1 files changed, 181 insertions, 56 deletions
diff --git a/doc/development/what_requires_downtime.md b/doc/development/what_requires_downtime.md
index bbcd26477f3..8da6ad684f5 100644
--- a/doc/development/what_requires_downtime.md
+++ b/doc/development/what_requires_downtime.md
@@ -2,7 +2,8 @@
 
 When working with a database certain operations can be performed without taking
 GitLab offline, others do require a downtime period. This guide describes
-various operations and their impact.
+various operations, their impact, and how to perform them without requiring
+downtime.
 
 ## Adding Columns
 
@@ -41,50 +42,156 @@ information on how to use this method.
 
 ## Dropping Columns
 
-On PostgreSQL you can safely remove an existing column without the need for
-downtime.

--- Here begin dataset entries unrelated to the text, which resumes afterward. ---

Lemma seq_groups w n a : flat_map (fun g => seq (w * g) w) (seq a n) = seq (w * a) (w * n).
Proof.
  revert a. induction n as [|n IH]; intros a; [by rewrite Nat.mul_0_r|]. cbn [seq flat_map]. rewrite IH.
  replace (w * S n)%nat with (w + w * n)%nat by lia. rewrite seq_app. do 2 f_equal. lia.
Qed.

Lemma filter_flat_map {A B} (P : B -> bool) (g : A -> list B) l : List.filter P (flat_map g l) = flat_map (fun a => List.filter P (g a)) l.
Proof. induction l as [|a l IH]; [done|]. cbn [flat_map]. by rewrite filter_app, IH. Qed.

Lemma map_flat_map' {A B C} (h : B -> C) (g : A -> list B) l : map h (flat_map g l) = flat_map (fun a => map h (g a)) l.
Proof. induction l as [|a l IH]; [done|]. cbn [flat_map]. by rewrite map_app, IH. Qed.

Lemma filter_nothing {A} (P : A -> bool) l : (forall x, In x l -> P x = false) -> List.filter P l = [].
Proof. induction l as [|a l IH]; intros H; [done|]. cbn [List.filter]. rewrite (H a) by (by left). apply IH. intros x Hx. apply H. by right. Qed.
(** [s.split(sep, 1)[1]]: what follows the first occurrence of [sep];
    [None] stands for [IndexError]. *)
Fixpoint after_first (sep s : string) : option string :=
  match strip_prefix sep s with
  | Some rest => Some rest
  | None =>
      match s with
      | EmptyString => None
      | String _ s' => after_first sep s'
      end
  end.

(** [s.lower()] on ASCII text. *)
Definition lower_char (c : ascii) : ascii :=
  let n := nat_of_ascii c in
  if ((65 <=? n)%nat && (n <=? 90)%nat) then ascii_of_nat (n + 32) else c.

Fixpoint lower (s : string) : string :=
  match s with
  | EmptyString => ""
  | String c s' => String (lower_char c) (lower s')
  end.

(** [dict(kv.split("=", 1) for kv in tokens if "=" in kv)]: a later
    pair replaces an earlier one with the same key; an element that is
    no pair raises [ValueError]. *)
Fixpoint kv_pairs (tokens : list string) (m : gmap string string)
    : result (gmap string string) :=
  match tokens with
  | [] => Val m
  | kv :: rest =>
      if no_char "=" kv then kv_pairs rest m
      else match split_once "=" kv with
           | [k; v] => kv_pairs rest (<[k := v]> m)
           | _ => Raise ValueError
           end
  end.

(** A job of the GUI, as far as the pump touches it: the percentage of
    each rendition and the status. *)
Record job : Type := Job {
  j_rend : gmap string float;
  j_status : string
}.

(** The jobs by base name, and the lines shown in the log pane with
    their levels.  The widgets are not part of the model. *)
Record gui : Type := Gui {
  g_jobs : gmap string job;
  g_log : list (string * string)
}.

Definition log_line (g : gui) (level text : string) : gui :=
  Gui (g_jobs g) (g_log g ++ [(level, text)]).

(** [_mark_done]: a known job gets the status [done] and is written to
    the history; [history] tells how that write ends, and a failure is
    logged as a warning. *)
Definition mark_done (history : string -> outcome unit) (g : gui) (b : string) : gui :=
  match g_jobs g !! b with
  | Some j =>
      let g' := Gui (<[b := Job (j_rend j) "done"]> (g_jobs g)) (g_log g) in
      match history b with
      | Returns _ => g'
      | Fails msg => log_line g' "WARN" ("[history] gagal tulis: " +:+ msg)
      end
  | None => g
  end.

(** The level [_pump_logs] gives an ordinary line. *)
Definition log_level (line : string) : string :=
  let l := lower line in
  if contains "error" l || contains "failed" l || contains "traceback" l then "ERROR"
  else if startswith line "[encode] cancel" then "WARN"
  else "INFO".

(** The [try] block for a [PROGRESS] line; [py_float] stands for
    [float] on a string. *)
Definition progress_body (py_float : string -> result float) (g : gui)
    (base line : string) : result gui :=
  parts <- kv_pairs (drop 1 (py_split line)) ∅ ;;
  let b := default base (parts !! "base") in
  let r := parts !! "rend" in
  pct <- py_float (default "0" (parts !! "pct")) ;;
  match g_jobs g !! b, r with
  | Some j, Some r =>
      if String.eqb r "" then Val g
      else Val (Gui (<[b := Job (<[r := pct]> (j_rend j)) (j_status j)]> (g_jobs g))
                    (g_log g))
  | _, _ => Val g
  end.

(** What the loop of [_pump_logs] does with one queue entry. *)
Definition pump_line (py_float : string -> result float)
    (history : string -> outcome unit) (g : gui) (entry : string * string)
    : result gui :=
  let '(base, line) := entry in
  if startswith line "PROGRESS " then
    try_except (progress_body py_float g base line) (fun _ => Val g)
  else if contains "JOB_DONE base=" line then
    rest <- of_option (after_first "JOB_DONE base=" line) IndexError ;;
    Val (mark_done history g (strip rest))
  else if startswith line "out_time_ms=" || startswith line "progress=" then Val g
  else Val (log_line g (log_level line) line).

(** The loop of [_pump_logs] over the entries waiting in the queue. *)
Fixpoint pump_logs (py_float : string -> result float)
    (history : string -> outcome unit) (g : gui) (entries : list (string * string))
    : result gui :=
  match entries with
  | [] => Val g
  | e :: rest =>
      g' <- pump_line py_float history g e ;;
      pump_logs py_float history g' rest
  end.

(** [ProcessReader.run]: every line read from the child is queued under
    the job's base name, without its trailing white space. *)
Definition process_reader (base : string) (lines : list string)
    : list (string * string) :=
  (fun l => (base, rstrip l)) <$> lines.

(** What one queue entry can change. *)
Definition pump_step (g g' : gui) : Prop :=
  (forall b, is_Some (g_jobs g' !! b) <-> is_Some (g_jobs g !! b)) /\
  (forall b j j', g_jobs g !! b = Some j -> g_jobs g' !! b = Some j' ->
     j_status j' = j_status j \/ j_status j' = "done") /\
  g_log g `prefix_of` g_log g' /\
  (length (g_log g') <= S (length (g_log g)))%nat.

(* ================================================================== *)
(** * Embedded subtitles ([utils/subtitles.py]) *)
(* ================================================================== *)

(** A subtitle stream as [list_embedded_subs] returns it: the stream
    index, the codec name, and the tags [language] and [title]. *)
Record sub_stream : Type := SubStream {
  ss_index : option Z;
  ss_codec : string;
  ss_language : option string;
  ss_title : option string
}.

Definition TEXT_CODECS : list string := ["subrip"; "ass"; "webvtt"; "mov_text"].

(** What a file of the output directory holds: something that was there
    before, the WebVTT extracted from a stream, or what a failed
    extraction left. *)
Inductive sub_content : Type :=
  | SubOther (note : string)
  | SubVtt (idx : nat)
  | SubPartial (idx : nat).

(** How one [subprocess.run(cmd, check=True)] ends. *)
Inductive run_result : Type :=
  | RunOk
  | RunExit (code : Z) (partial : bool)
  | RunNoBinary.

(** How [shutil.copyfile] ends: the copy is made, or it fails and leaves
    the destination untouched ([None]) or damaged. *)
Inductive copy_result : Type :=
  | Copied
  | CopyFailed (left : option sub_content).

(** The surroundings of [extract_embedded_subs_to_vtt]: what
    [_ensure_dir] and [list_embedded_subs] yield, how the extraction of
    the stream at each position ends, [os.path.abspath], and how the
    compatibility copy ends. *)
Record sub_env : Type := SubEnv {
  se_streams : result (list sub_stream);
  se_run : nat -> run_result;
  se_abspath : string -> string;
  se_copy : copy_result
}.

(** An element of the list returned: [{"lang", "label", "vtt"}]. *)
Record sub_entry : Type := SubEntry {
  sb_lang : string;
  sb_label : string;
  sb_vtt : string
}.

Definition counted_name (basename lang : string) (k : Z) : string :=
  basename +:+ "." +:+ lang +:+ "." +:+ str k +:+ ".vtt".

(** The [while] loop looking for a free counter, from [k] on; [fuel]
    bounds the number of tests. *)
Fixpoint free_counter (files : gmap string sub_content) (outdir basename lang : string)
    (fuel : nat) (k : Z) : option Z :=
  match fuel with
  | O => None
  | S fuel' =>
      if bool_decide (is_Some (files !! os_path_join outdir (counted_name basename lang k)))
      then free_counter files outdir basename lang fuel' (k + 1)
      else Some k
  end.

(** The file name chosen for a language; one test more than there are
    files always finds a free counter. *)
Definition pick_name (files : gmap string sub_content) (outdir basename lang : string) : option string :=
  let out_name := basename +:+ "." +:+ lang +:+ ".vtt" in
  if bool_decide (is_Some (files !! os_path_join outdir out_name)) then
    k ← free_counter files outdir basename lang (S (size files)) 2;
    Some (counted_name basename lang k)
  else Some out_name.
(** C6, amended: with two arguments of which one does not start (after
    white space and a sign) with a decimal numeral, or starts with one
    outside of the range of [int], an exception leaves [main]: the calls
    performed are those of [stoi] up to the one that throws, so no line is
    printed, neither the equation nor the line about the arguments
    required. *)
Theorem parse_failure_unhandled prog a1 a2 :
  unparsable a1 \/ unparsable a2 ->
  exists e,
    snd (invoke prog [a1; a2]) = Throw e /\
    (fst (invoke prog [a1; a2]) = [EStoi a1] \/
     fst (invoke prog [a1; a2]) = [EStoi a1; EStoi a2]) /\
    stdout (fst (invoke prog [a1; a2])) = "" /\
    forall text, ~ In (EPrintf text) (fst (invoke prog [a1; a2])).
Proof.
  intros Hu. rewrite invoke_two_arguments, main_two_arguments.
  destruct (stoi_cases a1) as [(x & H1 & _) | (e & H1 & _)]; rewrite H1.
  - destruct (stoi_cases a2) as [(y & H2 & _) | (e & H2 & _)]; rewrite H2.
    + exfalso. destruct Hu as [Hu | Hu];
        apply stoi_throws_iff in Hu as [e He]; congruence.
    + exists e. cbn. split; [reflexivity|]. split; [now right|].
      split; [reflexivity|]. intros text [H | [H | []]]; discriminate.
  - exists e. cbn. split; [reflexivity|]. split; [now left|].
    split; [reflexivity|]. intros text [H | []]; discriminate.
Qed.
Ltac zlen_solve :=
  autorewrite with ofa in *;
  repeat match goal with
  | |- context [zlen ?l] =>
      lazymatch goal with H : 0 <= zlen l |- _ => fail | _ => pose proof (zlen_nonneg l) end
  | _ : context [zlen ?l] |- _ =>
      lazymatch goal with H : 0 <= zlen l |- _ => fail | _ => pose proof (zlen_nonneg l) end
  end; lia.

(** ** Bytes *)

Abbreviation byte := Byte.byte.
#[export] Instance byte_eq_dec : EqDecision byte := Byte.byte_eq_dec.

Definition byte_val (b : byte) : Z := Z.of_N (Byte.to_N b).
Definition byte_of_Z (z : Z) : byte :=
  match Byte.of_N (Z.to_N (z mod 256)) with Some b => b | None => Byte.x00 end.

Lemma byte_val_range b : 0 <= byte_val b < 256.
Proof. destruct b; unfold byte_val; simpl; lia. Qed.

Lemma byte_of_val b : byte_of_Z (byte_val b) = b.
Proof. destruct b; reflexivity. Qed.

Lemma byte_val_of_Z z : byte_val (byte_of_Z z) = z mod 256.
Proof.
  unfold byte_of_Z, byte_val.
  pose proof (Z.mod_pos_bound z 256 ltac:(lia)).
  destruct (Byte.of_N (Z.to_N (z mod 256))) eqn:E.
  - apply Byte.to_of_N in E. rewrite E. lia.
  - apply Byte.of_N_None_iff in E. lia.
Qed.

(** ** Splitting at a separator *)

Lemma split_at_sep {A} (x : A) (a b c d : list A) : x ∉ a -> x ∉ b ->
  a ++ x :: c = b ++ x :: d -> a = b /\ c = d.
Proof.
  revert b. induction a as [|y a IH]; intros [|z b] Ha Hb E; cbn in E.
  - now injection E.
  - injection E as -> E. exfalso. apply Hb. left.
  - injection E as -> E. exfalso. apply Ha. left.
  - injection E as -> E2. apply not_elem_of_cons in Ha as [_ Ha]. apply not_elem_of_cons in Hb as [_ Hb].
    now destruct (IH b Ha Hb E2) as [-> ->].
Qed.

(** At the last separator, when what follows has none. *)
Lemma split_at_last_sep {A} (x : A) (a b c d : list A) : x ∉ c -> x ∉ d ->
  a ++ x :: c = b ++ x :: d -> a = b /\ c = d.
Proof.
  intros Hc Hd E. apply (f_equal (@reverse A)) in E.
  rewrite !reverse_app, !reverse_cons, <- !(assoc_L (++)) in E. cbn [app] in E.
  apply split_at_sep in E as [E1 E2]; [|now rewrite elem_of_reverse|now rewrite elem_of_reverse].
  split; now apply (inj reverse).
Qed.
(** ** UTF-8 *)

(** The scalar values [char::from_u32] accepts. *)
Definition is_scalar (c : Z) : bool :=
  ((0 <=? c) && (c <? 0xD800)) || ((0xE000 <=? c) && (c <=? 0x10FFFF)).
Definition char_from_u32 (c : Z) : option Z := if is_scalar c then Some c else None.

Definition cont (z : Z) : byte := byte_of_Z (0x80 + z mod 64).
Definition encode_utf8 (c : Z) : list byte :=
  if c <? 0x80 then [byte_of_Z c]
  else if c <? 0x800 then [byte_of_Z (0xC0 + c / 64); cont c]
  else if c <? 0x10000 then [byte_of_Z (0xE0 + c / 4096); cont (c / 64); cont c]
  else [byte_of_Z (0xF0 + c / 262144); cont (c / 4096); cont (c / 64); cont c].

Definition between (a b v : Z) : bool := (a <=? v) && (v <=? b).
Definition is_cont (v : Z) : bool := between 0x80 0xBF v.

(** One step of the standard library's UTF-8 chunking: the scalar value and
    its width, or [None] and the number of bytes one replacement stands for. *)
Definition utf8_next (l : list Z) : option Z * nat :=
  let at_ := fun i => default 0 (l !! i) in
  let b0 := at_ 0%nat in let b1 := at_ 1%nat in let b2 := at_ 2%nat in let b3 := at_ 3%nat in
  if b0 <? 0x80 then (Some b0, 1%nat)
  else if between 0xC2 0xDF b0 then
    if is_cont b1 then (Some ((b0 - 0xC0) * 64 + (b1 - 0x80)), 2%nat) else (None, 1%nat)
  else if between 0xE0 0xEF b0 then
    if (if b0 =? 0xE0 then between 0xA0 0xBF b1
        else if b0 =? 0xED then between 0x80 0x9F b1 else is_cont b1) then
      if is_cont b2
      then (Some ((b0 - 0xE0) * 4096 + (b1 - 0x80) * 64 + (b2 - 0x80)), 3%nat)
      else (None, 2%nat)
    else (None, 1%nat)
  else if between 0xF0 0xF4 b0 then
    if (if b0 =? 0xF0 then between 0x90 0xBF b1
        else if b0 =? 0xF4 then between 0x80 0x8F b1 else is_cont b1) then
      if is_cont b2 then
        if is_cont b3
        then (Some ((b0 - 0xF0) * 262144 + (b1 - 0x80) * 4096 + (b2 - 0x80) * 64 + (b3 - 0x80)), 4%nat)
        else (None, 3%nat)
      else (None, 2%nat)
    else (None, 1%nat)
  else (None, 1%nat).

Fixpoint chars_fuel (fuel : nat) (l : list Z) : list Z :=
  match fuel, l with
  | S fuel, _ :: _ =>
      let '(c, k) := utf8_next l in default 0xFFFD c :: chars_fuel fuel (drop k l)
  | _, _ => []
  end.
(** The characters of [String::from_utf8_lossy]; the characters of a string
    when the bytes are valid UTF-8. *)
Definition lossy_chars (l : list byte) : list Z := chars_fuel (length l) (map byte_val l).
Definition utf8_bytes (cs : list Z) : list byte := cs ≫= encode_utf8.
Definition from_utf8_lossy (l : list byte) : list byte := utf8_bytes (lossy_chars l).
Definition str_chars (s : string) : list Z := lossy_chars (String.list_byte_of_string s).

Lemma cont_val z : byte_val (cont z) = 0x80 + z mod 64.
Proof.
  unfold cont. rewrite byte_val_of_Z. apply Z.mod_small.
  pose proof (Z.mod_pos_bound z 64). lia.
Qed.

Lemma byte_val_small z : 0 <= z < 256 -> byte_val (byte_of_Z z) = z.
Proof. intros. rewrite byte_val_of_Z. by apply Z.mod_small. Qed.

Ltac euclid := Z.to_euclidean_division_equations; lia.
Ltac branch := first
  [ progress (repeat match goal with |- context [if ?c then _ else _] =>
      first [ replace c with true by (symmetry; unfold is_cont, between; euclid)
            | replace c with false by (symmetry; unfold is_cont, between; euclid) ]; cbv iota end) ].

Lemma utf8_next_encode c rest : is_scalar c = true ->
  utf8_next (map byte_val (encode_utf8 c) ++ rest) = (Some c, length (encode_utf8 c)).
Proof.
  unfold is_scalar. intros Hc. unfold encode_utf8.
  destruct (Z.ltb_spec c 0x80); [|destruct (Z.ltb_spec c 0x800); [|destruct (Z.ltb_spec c 0x10000)]];
    cbn [map app length]; rewrite ?cont_val, byte_val_small by euclid;
    unfold utf8_next; cbn [lookup list_lookup default from_option id].
  - branch. done.
  - branch. repeat f_equal. euclid.
  - branch.
    destruct (Z.eqb_spec (0xE0 + c / 4096) 0xE0); [|destruct (Z.eqb_spec (0xE0 + c / 4096) 0xED)];
      branch; repeat f_equal; euclid.
  - branch.
    destruct (Z.eqb_spec (0xF0 + c / 262144) 0xF0); [|destruct (Z.eqb_spec (0xF0 + c / 262144) 0xF4)];
      branch; repeat f_equal; euclid.
Qed.

Lemma encode_utf8_nonempty c : (0 < length (encode_utf8 c))%nat.
Proof. unfold encode_utf8. repeat case_match; simpl; lia. Qed.

Lemma chars_fuel_bytes cs : Forall (fun c => is_scalar c = true) cs ->
  forall fuel, (length (utf8_bytes cs) <= fuel)%nat ->
  chars_fuel fuel (map byte_val (utf8_bytes cs)) = cs.
Proof.
  induction 1 as [|c cs Hc _ IH]; intros fuel Hf; [by destruct fuel|].
  unfold utf8_bytes in *. cbn [mbind list_bind] in *.
  pose proof (encode_utf8_nonempty c). rewrite length_app in Hf.
  destruct fuel as [|fuel]; [lia|]. rewrite map_app.
  pose proof (utf8_next_encode c (map byte_val (cs ≫= encode_utf8)) Hc) as Hn.
  assert (Hne : exists x xs, map byte_val (encode_utf8 c) ++ map byte_val (cs ≫= encode_utf8) = x :: xs).
  { destruct (encode_utf8 c); simpl in *; [lia|]. eauto. }
  destruct Hne as (x & xs & Hx). cbn [chars_fuel]. rewrite Hx in *. rewrite Hn. simpl. f_equal.
  rewrite <- Hx, drop_app_length'; [|by rewrite length_map]. apply IH. lia.
Qed.

(** Valid UTF-8 survives the lossy conversion. *)
Lemma lossy_chars_bytes cs :
  Forall (fun c => is_scalar c = true) cs -> lossy_chars (utf8_bytes cs) = cs.
Proof. intros H. by apply chars_fuel_bytes. Qed.

(** ** Whitespace and case *)

Definition is_whitespace (c : Z) : bool :=
  between 9 13 c || (c =? 0x20) || (c =? 0x85) || (c =? 0xA0) || (c =? 0x1680)
  || between 0x2000 0x200A c || (c =? 0x2028) || (c =? 0x2029) || (c =? 0x202F)
  || (c =? 0x205F) || (c =? 0x3000).
Fixpoint trim_start (l : list Z) : list Z :=
  match l with c :: l' => if is_whitespace c then trim_start l' else l | [] => [] end.
Definition trim (l : list Z) : list Z := reverse (trim_start (reverse (trim_start l))).
Definition to_ascii_uppercase (c : Z) : Z := if between 97 122 c then c - 32 else c.

(** ** Paths *)

Inductive component : Type := RootDir | CurDir | ParentDir | Normal (name : string).
#[export] Instance component_eq_dec : EqDecision component.
Proof. solve_decision. Defined.

Abbreviation Path := (list component).

Fixpoint split_slash (s : string) : list string :=
  match s with
  | EmptyString => [EmptyString]
  | String c s =>
      match split_slash s with
      | seg :: segs =>
          if decide (c = "/"%char) then EmptyString :: seg :: segs else String c seg :: segs
      | [] => [String c EmptyString]
      end
  end.
Definition seg_component (seg : string) : list component :=
  if decide (seg = "") then [] else if decide (seg = ".") then []
  else if decide (seg = "..") then [ParentDir] else [Normal seg].
(** [Path::components]: empty segments and [.] vanish, except a leading [.]. *)
Definition path_of_string (s : string) : Path :=
  match split_slash s with
  | "" :: (_ :: _) as segs => RootDir :: (segs ≫= seg_component)
  | "." :: segs => CurDir :: (segs ≫= seg_component)
  | segs => segs ≫= seg_component
  end.

Definition is_absolute (p : Path) : bool := bool_decide (head p = Some RootDir).
Definition join (a b : Path) : Path :=
  if is_absolute b then b
  else match a with [] => b | _ => a ++ filter (fun c => c <> CurDir) b end.
Definition starts_with (p pre : Path) : bool := bool_decide (pre `prefix_of` p).
Definition strip_prefix (p pre : Path) : option Path :=
  if starts_with p pre then Some (drop (length pre) p) else None.
Definition file_name (p : Path) : option string :=
  match last p with Some (Normal n) => Some n | _ => None end.

(** Components as [Path] yields them: a root or a current directory only first. *)
Definition path_wf (p : Path) : Prop :=
  Forall (fun c => c <> RootDir /\ c <> CurDir) (tail p).

Lemma starts_with_spec p pre : starts_with p pre = true <-> exists q, p = pre ++ q.
Proof. unfold starts_with. rewrite bool_decide_eq_true. done. Qed.

Lemma strip_prefix_Some p pre q : strip_prefix p pre = Some q <-> p = pre ++ q.
Proof.
  unfold strip_prefix. destruct (starts_with p pre) eqn:E.
  - apply starts_with_spec in E as [r ->]. rewrite drop_app_length. naive_solver.
  - split; [done|]. intros ->. assert (starts_with (pre ++ q) pre = true) as E'
      by (apply starts_with_spec; eauto). congruence.
Qed.

Lemma path_wf_suffix pre q : pre <> [] -> path_wf (pre ++ q) ->
  Forall (fun c => c <> RootDir /\ c <> CurDir) q.
Proof.
  destruct pre as [|c pre]; [done|]. intros _. unfold path_wf. simpl.
  intros H%Forall_app. tauto.
Qed.

Lemma filter_no_curdir q : Forall (fun c => c <> RootDir /\ c <> CurDir) q ->
  filter (fun c => c <> CurDir) q = q.
Proof.
  induction 1 as [|c q [_ Hc] _ IH]; [done|]. rewrite filter_cons_True by done. by f_equal.
Qed.

Lemma join_plain a q : a <> [] -> Forall (fun c => c <> RootDir /\ c <> CurDir) q ->
  join a q = a ++ q.
Proof.
  intros Ha Hq. unfold join, is_absolute. rewrite bool_decide_eq_false_2.
  - destruct a; [done|]. by rewrite filter_no_curdir.
  - destruct Hq as [|c q [Hc _] _]; simpl; congruence.
Qed.

Lemma seg_component_plain segs :
  Forall (fun c => c <> RootDir /\ c <> CurDir) (segs ≫= seg_component).
Proof.
  induction segs as [|seg segs IH]; cbn; [constructor|]. apply Forall_app; split; [|done].
  unfold seg_component. repeat case_decide; repeat constructor; done.
Qed.

Lemma path_of_string_wf s : path_wf (path_of_string s).
Proof.
  assert (Hp : forall segs, path_wf (segs ≫= seg_component)).
  { intros segs. pose proof (seg_component_plain segs) as H. unfold path_wf.
    by destruct H; simpl. }
  assert (Hc : forall c segs, path_wf (c :: (segs ≫= seg_component))).
  { intros c segs. unfold path_wf. apply seg_component_plain. }
  unfold path_of_string. repeat (case_match; auto); apply (Hc _ []) || apply Hc || apply Hp.
Qed.

(** ** Paths as text *)

Fixpoint join_strings (sep : string) (l : list string) : string :=
  match l with
  | [] => ""
  | [x] => x
  | x :: l => x +:+ sep +:+ join_strings sep l
  end.
Definition component_str (c : component) : string :=
  match c with RootDir => "" | CurDir => "." | ParentDir => ".." | Normal n => n end.
Definition path_to_string (p : Path) : string :=
  match p with
  | [RootDir] => "/"
  | _ => join_strings "/" (map component_str p)
  end.

End Text.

When you drop a column in PostgreSQL it's not immediately removed,
-instead it is simply disabled. The data is removed on the next vacuum run.
+Removing columns is tricky because running GitLab processes may still be using
+the columns. To work around this you will need two separate merge requests and
+releases: one to ignore and then remove the column, and one to remove the ignore
+rule.
 
-On MySQL this operation requires downtime.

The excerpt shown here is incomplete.